From 1975 when the first Christmas edition was aired, it has been a vital part of an Irish Christmas. It’s a time when every child in Ireland is allowed stay up past their bedtime. Santy letters are written based on the toys shown. Audience members dress up as elves and wear fake beards. And, the presenter wears a Christmas jumper. As I’m writing this, I’m discovering how hard it is to convey how much a Christmas jumper can excite a nation, but it’s part of our Christmas and the ‘big reveal’ of the presenter’s jumper – and the opening of the show – creates much excitement. This year’s Toy Show was broadcast on Friday 29 November, and for the first year was available online, meaning Irish people all over the world could watch. My fiancée, his parents who were over for the weekend, and I, gathered around the laptop, Christmas tree lit, glasses of wine in hand, and watched 3 hours of children taking over the Late Late Show as they reviewed toys, sang songs, danced, played instruments, and made the nation jealous. Every child (and adult, let’s be honest) in Ireland wants to be on the Toy Show!

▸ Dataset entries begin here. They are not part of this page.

(** * The autonomous web assistant of [src/main.py]

    A shallow embedding of the class [AutonomousWebAssistant]: the agent
    control loop ([execute_task]), the planner boundary
    ([get_next_action_from_gemini], [get_recovery_action]), the action
    executor ([execute_action] and the primitives it dispatches to), the
    locator resolver ([find_element_by_locator]), the dialog dismisser
    ([handle_dialogs]), the site crawler ([explore_website]) and the task
    summary ([generate_task_summary]).

    Conventions of the embedding.
    - Python methods become computations in the monad [M]: a state monad
      over the fields of [self] together with Python exceptions
      ([try_catch] is [try ... except]).
    - Everything outside the class (the Playwright page, the Gemini model,
      the console, the clock, the file system, [uuid], [json], [urllib]) is
      an environment [Env] over an abstract [World]; every call that can
      raise returns an [outcome].
    - Python [str] values are [string]s of 8-bit characters; [upper],
      [lower] and [strip] act on the ASCII range.
    - In the planner's decoded JSON object, the value under ["action"] is
      a string or a value of another type ([Kind]), and the value under
      ["details"] is a mapping or a value of another type
      ([DetailsValue]); absent keys are [None].  Inside [details] the
      values are read at the types the code expects of them
      (string-valued [locator], [text], [url], [direction], [type];
      integer [amount], [seconds]): every use of them lies inside a
      [try] of the executor or of a primitive.
    - Logging calls, [time.sleep] and the write-only fields
      [internal_monologue], [current_task] and [task_history] do not
      influence control flow and are left out.
    - [trace] is a ghost field: the methods append the events the
      properties below talk about, and nothing ever reads it. *)

From Stdlib Require Import ZArith String Ascii List Lia.
From stdpp Require Import gmap strings list pretty.

Local Open Scope Z_scope.
Local Open Scope nat_scope.

(** ** Python string operations used by the source *)

Definition is_lower_char (c : ascii) : bool :=
  let n := nat_of_ascii c in (97 <=? n) && (n <=? 122).

Definition is_upper_char (c : ascii) : bool :=
  let n := nat_of_ascii c in (65 <=? n) && (n <=? 90).

Definition upper_char (c : ascii) : ascii :=
  if is_lower_char c then ascii_of_nat (nat_of_ascii c - 32) else c.

Definition lower_char (c : ascii) : ascii :=
  if is_upper_char c then ascii_of_nat (nat_of_ascii c + 32) else c.

(** [s.upper()] *)
Fixpoint upper (s : string) : string :=
  match s with
  | EmptyString => EmptyString
  | String c s' => String (upper_char c) (upper s')
  end.

(** [s.lower()] *)
Fixpoint lower (s : string) : string :=
  match s with
  | EmptyString => EmptyString
  | String c s' => String (lower_char c) (lower s')
  end.

(** [s.startswith(p)] *)
Definition startswith (p s : string) : bool := String.prefix p s.

(** [s[:n]] *)
Definition slice_to (n : nat) (s : string) : string := String.substring 0 n s.

(** The characters [str.strip] removes (ASCII white space). *)
Definition is_space (c : ascii) : bool :=
  let n := nat_of_ascii c in
  ((9 <=? n) && (n <=? 13)) || ((28 <=? n) && (n <=? 32)).

Fixpoint lstrip (s : string) : string :=
  match s with
  | EmptyString => EmptyString
  | String c s' => if is_space c then lstrip s' else s
  end.

Fixpoint rstrip (s : string) : string :=
  match s with
  | EmptyString => EmptyString
  | String c s' =>
      match rstrip s' with
      | EmptyString => if is_space c then EmptyString else String c EmptyString
      | r => String c r
      end
  end.

(** [s.strip()] *)
Definition strip (s : string) : string := rstrip (lstrip s).

(** [s.split(sep)] for a non-empty separator; [skip] counts the
    characters of a separator occurrence still to be dropped. *)
Fixpoint split_go (sep : string) (skip : nat) (s : string) : list string :=
  match s with
  | EmptyString => [EmptyString]
  | String c s' =>
      match skip with
      | S k => split_go sep k s'
      | O =>
          if startswith sep s
          then EmptyString :: split_go sep (String.length sep - 1) s'
          else match split_go sep 0 s' with
               | p :: ps => String c p :: ps
               | [] => [String c EmptyString]
               end
      end
  end.

Definition split (sep s : string) : list string := split_go sep 0 s.

(** ** Exceptions and the monad of methods *)

(** The exception classes the handlers of the source tell apart;
    [OtherError] is any other subclass of [Exception] (a Playwright error,
    a transport error, [AttributeError], [TypeError], ...). *)
Inductive exn : Type :=
| JSONDecodeError (text : string)
| IndexError (text : string)
| KeyError (text : string)
| OtherError (text : string).

Inductive outcome (A : Type) : Type :=
| Ret (a : A)
| Raise (e : exn).
Arguments Ret {A} a.
Arguments Raise {A} e.

Definition is_ret {A} (o : outcome A) : bool :=
  match o with Ret _ => true | Raise _ => false end.

(** ** Data model *)

(** The [details] mapping of a proposal, at the keys the executor reads.
    The values under these keys have the types the executor expects; a
    value of another type is not represented (every use of these values
    lies inside the [try] of the executor or of one of its primitives). *)
Record Details : Type := mkDetails {
  d_locator : option string;
  d_text : option string;
  d_url : option string;
  d_direction : option string;
  d_amount : option Z;
  d_seconds : option Z;
  d_type : option string
}.

Definition no_details : Details := mkDetails None None None None None None None.

(** The value under ["action"] of a decoded planner object: a string, or
    a JSON value of another type (null, a number, a boolean, a list or an
    object), which has no method [upper] and is equal to no string. *)
Inductive Kind : Type :=
| KindStr (s : string)
| KindOther.

(** The value under ["details"]: a mapping, or a JSON value of another
    type, which has no method [get]. *)
Inductive DetailsValue : Type :=
| DetailsObject (d : Details)
| DetailsOther.

(** A decoded planner object.  [p_action = None] is an object without the
    key ["action"]; [p_details = None] one without ["details"]. *)
Record Proposal : Type := mkProposal {
  p_action : option Kind;
  p_details : option DetailsValue;
  p_reasoning : option string;
  p_message : option string
}.
(** X14.  The names in the Reviewers cell are exactly the non-empty logins of
    the requested reviewers of the review-requested events, and the
    non-empty team slugs, with the prefix [team:], of those
    review-requested events that have no requested reviewer. *)
Theorem reviewers_membership events x :
  x ∈ reviewers_unique_of (review_events_of events) <->
  exists e,
    e ∈ events /\ ev_event e = Some "review_requested" /\
    ((exists r, ev_requested_reviewer e = Some r /\ login r = Some x /\
                Py.truthy x = true)
     \/ (ev_requested_reviewer e = None /\
         exists t s, ev_requested_team e = Some t /\ slug t = Some s /\
                     Py.truthy s = true /\ x = "team:" +:+ s)).
Proof.
  rewrite reviewers_unique_names, unique_from_elem.
  unfold requested_names, review_events_of. rewrite list_elem_of_omap.
  split.
  - intros [(e & He & Hname) _]. exists e.
    apply list_elem_of_In, List.filter_In in He. destruct He as [He Hrr].
    apply list_elem_of_In in He. apply bool_decide_eq_true in Hrr.
    split; [done |]. split; [done |].
    unfold requested_name in Hname.
    destruct (ev_requested_reviewer e) as [r |].
    + left. exists r. destruct (login r) as [l |]; [| done].
      destruct (Py.truthy l) eqn:Hl; [| done]. injection Hname as <-. done.
    + right. split; [done |].
      destruct (ev_requested_team e) as [t |]; [| done].
      destruct (slug t) as [s |] eqn:Hs; [| done].
      destruct (Py.truthy s) eqn:Ht; [| done]. injection Hname as <-.
      by exists t, s.
  - intros (e & He & Hrr & Hcase). split; [| apply not_elem_of_empty].
    exists e. split.
    + apply list_elem_of_In, List.filter_In. split; [by apply list_elem_of_In |].
      by apply bool_decide_eq_true.
    + unfold requested_name.
      destruct Hcase as [(r & -> & -> & ->) | (-> & t & s & -> & -> & -> & ->)]; done.
Qed.

Definition merged_pr : pull_request :=
  {| pr_number := Some 9; pr_title := Some "Fix bug";
     pr_user := Some {| login := Some "ann" |};
     pr_created_at := Some "2024-02-01T00:00:00Z";
     pr_html_url := Some "https://github.com/octo/demo/pull/9";
     pr_merged_at := Some "2024-02-03T00:00:00Z";
     pr_merged_by := Some {| login := Some "bob" |};
     pr_closed_at := Some "2024-02-03T00:00:00Z";
     pr_state := Some "closed" |}.

Lemma finalizer_needs_merge_witness :
  Py.truthy "bob" = true /\ Py.truthy_opt (pr_merged_at merged_pr) = true /\
  login_of (pr_merged_by merged_pr) = Some "bob" /\
  finalized_at_of merged_pr = pr_merged_at merged_pr.
Proof.
  apply (proj1 (finalizer_needs_merge merged_pr) "bob"). reflexivity.
Defined.

(** ** connect_sheet *)

Lemma sheet_get_app title sh title' ws :
  sheet_get title (sh ++ [(title', ws)])
  = match sheet_get title sh with
    | Some s => Some s
    | None => if String.eqb title' title then Some ws else None
    end.
Proof.
  induction sh as [| [t s] sh IH]; simpl; [done |].
  destruct (String.eqb t title); [done | exact IH].
Qed.

Lemma connect_sheet_returns key file title w h w' :
  connect_sheet key file title w = (Returned h, w') ->
  h = (key, title) /\
  read_ws h w' = Some (default [] (read_ws h w)) /\
  (is_Some (read_ws h w) -> spreadsheets w' = spreadsheets w) /\
  (forall h', h' <> h -> read_ws h' w' = read_ws h' w).
Proof.
  intros H. pose proof (connect_sheet_handle _ _ _ _ _ _ H) as ->.
  unfold connect_sheet in H.
  bind_as H raw w1 Hraw. unfold getenv in Hraw. injection Hraw as _ <-.
  bind_as H u w2 Hcreds.
  assert (w2 = w) as ->.
  { destruct (Py.truthy _); [destruct (sa_info_ok w _) | destruct (sa_file_ok w file)];
      by injection Hcreds as _ <-. }
  bind_as H u' w3 Hopen. unfold perform in Hopen. injection Hopen as _ <-.
  change (spreadsheets (emit (SheetsOpen key) w)) with (spreadsheets w) in H.
  split; [done |]. unfold read_ws. simpl.
  destruct (spreadsheets w !! key) as [sh |] eqn:Hkey; [| done].
  destruct (sheet_get title sh) as [sheet |] eqn:Hsheet.
  - injection H as <-. simpl. rewrite Hkey, Hsheet.
    split; [done |]. split; [done |]. done.
  - injection H as <-. simpl. rewrite lookup_insert_eq, sheet_get_app, Hsheet.
    rewrite String.eqb_refl. split; [done |]. split; [by intros [? ?] |].
    intros [key' title'] Hne. simpl.
    destruct (decide (key' = key)) as [-> | Hk].
    + rewrite lookup_insert_eq, Hkey, sheet_get_app.
      destruct (sheet_get title' sh); [done |].
      destruct (String.eqb title title') eqn:E; [| done].
      apply String.eqb_eq in E. congruence.
    + by rewrite lookup_insert_ne.
Qed.
(** ** Writing JSON *)

(** The bytes [appendString] copies as they are ([htmlSafeSet]): printable
    ASCII other than the double quote, the backslash and the three
    characters [<], [>], [&]. *)
Definition htmlSafe (b : Z) : bool :=
  (32 <=? b) && (b <? 128)
  && negb ((b =? 34) || (b =? 92) || (b =? 60) || (b =? 62) || (b =? 38)).

Definition hexlower (n : Z) : ascii :=
  byte (Z.to_nat (if n <? 10 then 48 + n else 87 + n)).

(** The escape written for an ASCII byte that is not [htmlSafe]. *)
Definition escapeByte (b : Z) : string :=
  if (b =? 92) || (b =? 34) then bytes [92; b]
  else if b =? 8 then bytes [92; 98]
  else if b =? 12 then bytes [92; 102]
  else if b =? 10 then bytes [92; 110]
  else if b =? 13 then bytes [92; 114]
  else if b =? 9 then bytes [92; 116]
  else bytes [92; 117; 48; 48] +:+ String (hexlower (b / 16)) (String (hexlower (b mod 16)) "").

(** The body of the string literal that [appendString] (with HTML escaping,
    as [Marshal] asks for) writes for [s], without the two quotes. *)
Fixpoint escapeString (fuel : nat) (s : string) : string :=
  match fuel with
  | O => EmptyString
  | S fuel' =>
    match s with
    | EmptyString => EmptyString
    | String c s' =>
      let b := byte_val c in
      if b <? 128 then
        (if htmlSafe b then String c "" else escapeByte b) +:+ escapeString fuel' s'
      else
        let '(r, size) := decodeRune s in
        if (r =? RuneError) && (size =? 1)%nat then
          bytes [92; 117; 102; 102; 102; 100] +:+ escapeString fuel' s'
        else if (r =? 8232) || (r =? 8233) then
          bytes [92; 117; 50; 48; 50] +:+ String (hexlower (Z.land r 15)) ""
          +:+ escapeString fuel' (drop_bytes size s)
        else take_bytes size s +:+ escapeString fuel' (drop_bytes size s)
    end
  end.

Definition dquote : string := bytes [34].
Definition newline : string := bytes [10].

(** A string as a JSON literal. *)
Definition quoteString (s : string) : string :=
  dquote +:+ escapeString (String.length s) s +:+ dquote.

Fixpoint join (sep : string) (l : list string) : string :=
  match l with
  | [] => EmptyString
  | [x] => x
  | x :: l' => x +:+ sep +:+ join sep l'
  end.

(** ** Files *)

(** The part of the file system the program touches: the files by path, and
    the paths on which every operation fails (permissions and the like). *)
Record FS : Type := mkFS { fs_files : gmap string string; fs_denied : gset string }.

Inductive ReadResult : Type :=
| ReadOk (b : string)
| ReadNotExist           (* an error for which os.IsNotExist holds *)
| ReadErr (msg : string).

(** [ioutil.ReadFile] *)
Definition ReadFile (fs : FS) (p : string) : ReadResult :=
  if decide (p ∈ fs_denied fs) then ReadErr "permission denied"
  else match fs_files fs !! p with
       | Some b => ReadOk b
       | None => ReadNotExist
       end.

(** [os.MkdirAll]: directories are not tracked, only the failure is. *)
Definition MkdirAll (fs : FS) (dir : string) : option string :=
  if decide (dir ∈ fs_denied fs) then Some "permission denied" else None.

(** [ioutil.WriteFile]: the new file system and the error, if any.  The
    failure here is the refusal to open the file, which leaves it as it
    was; a write that fails after the file was opened and truncated is not
    part of this file system. *)
Definition WriteFile (fs : FS) (p b : string) : FS * option string :=
  if decide (p ∈ fs_denied fs) then (fs, Some "permission denied")
  else (mkFS (<[p := b]> (fs_files fs)) (fs_denied fs), None).

(** The environment: [$XDG_CONFIG_HOME], and the home directory that
    [user.Current()] reports ([None] when it fails). *)
Record Env : Type := mkEnv { XDG_CONFIG_HOME : string; HomeDir : option string }.

(** [filepath.Join] of path elements; the cleaning of the result ([.], [..],
    doubled separators) is not modelled. *)
Definition filepath_Join (elems : list string) : string :=
  join "/" (filter (λ e, e ≠ "") elems).

(** [filepath.Dir]: the path without its last element. *)
Fixpoint dir_prefix (p : string) : option string :=
  match p with
  | EmptyString => None
  | String c p' =>
    match dir_prefix p' with
    | Some d => Some (String c d)
    | None => if byte_val c =? 47 then Some EmptyString else None
    end
  end.

Definition filepath_Dir (p : string) : string :=
  match dir_prefix p with
  | Some EmptyString => "/"
  | Some d => d
  | None => "."
  end.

It is the stuff of dreams, and it makes dreams come true, every year. This year’s highlight belongs to eight year old Domhnall O’Confhaola who was on the show, seemingly to review the latest soccer video games. As Ryan quizzed him on his favourite player, Ireland and LA Galaxy’s Robbie Keane, Domhnall spoke intelligently, and very sweetly, of Robbie and his love for the sport. I have seen no greater moment this year on TV than when Ryan Tubridy introduced Robbie Keane to the stage, and Domhnall met his hero. I highly recommend watching this YouTube clip of the moment…try keep your eyes dry, I dare you: Domhnall meeting Robbie Keane.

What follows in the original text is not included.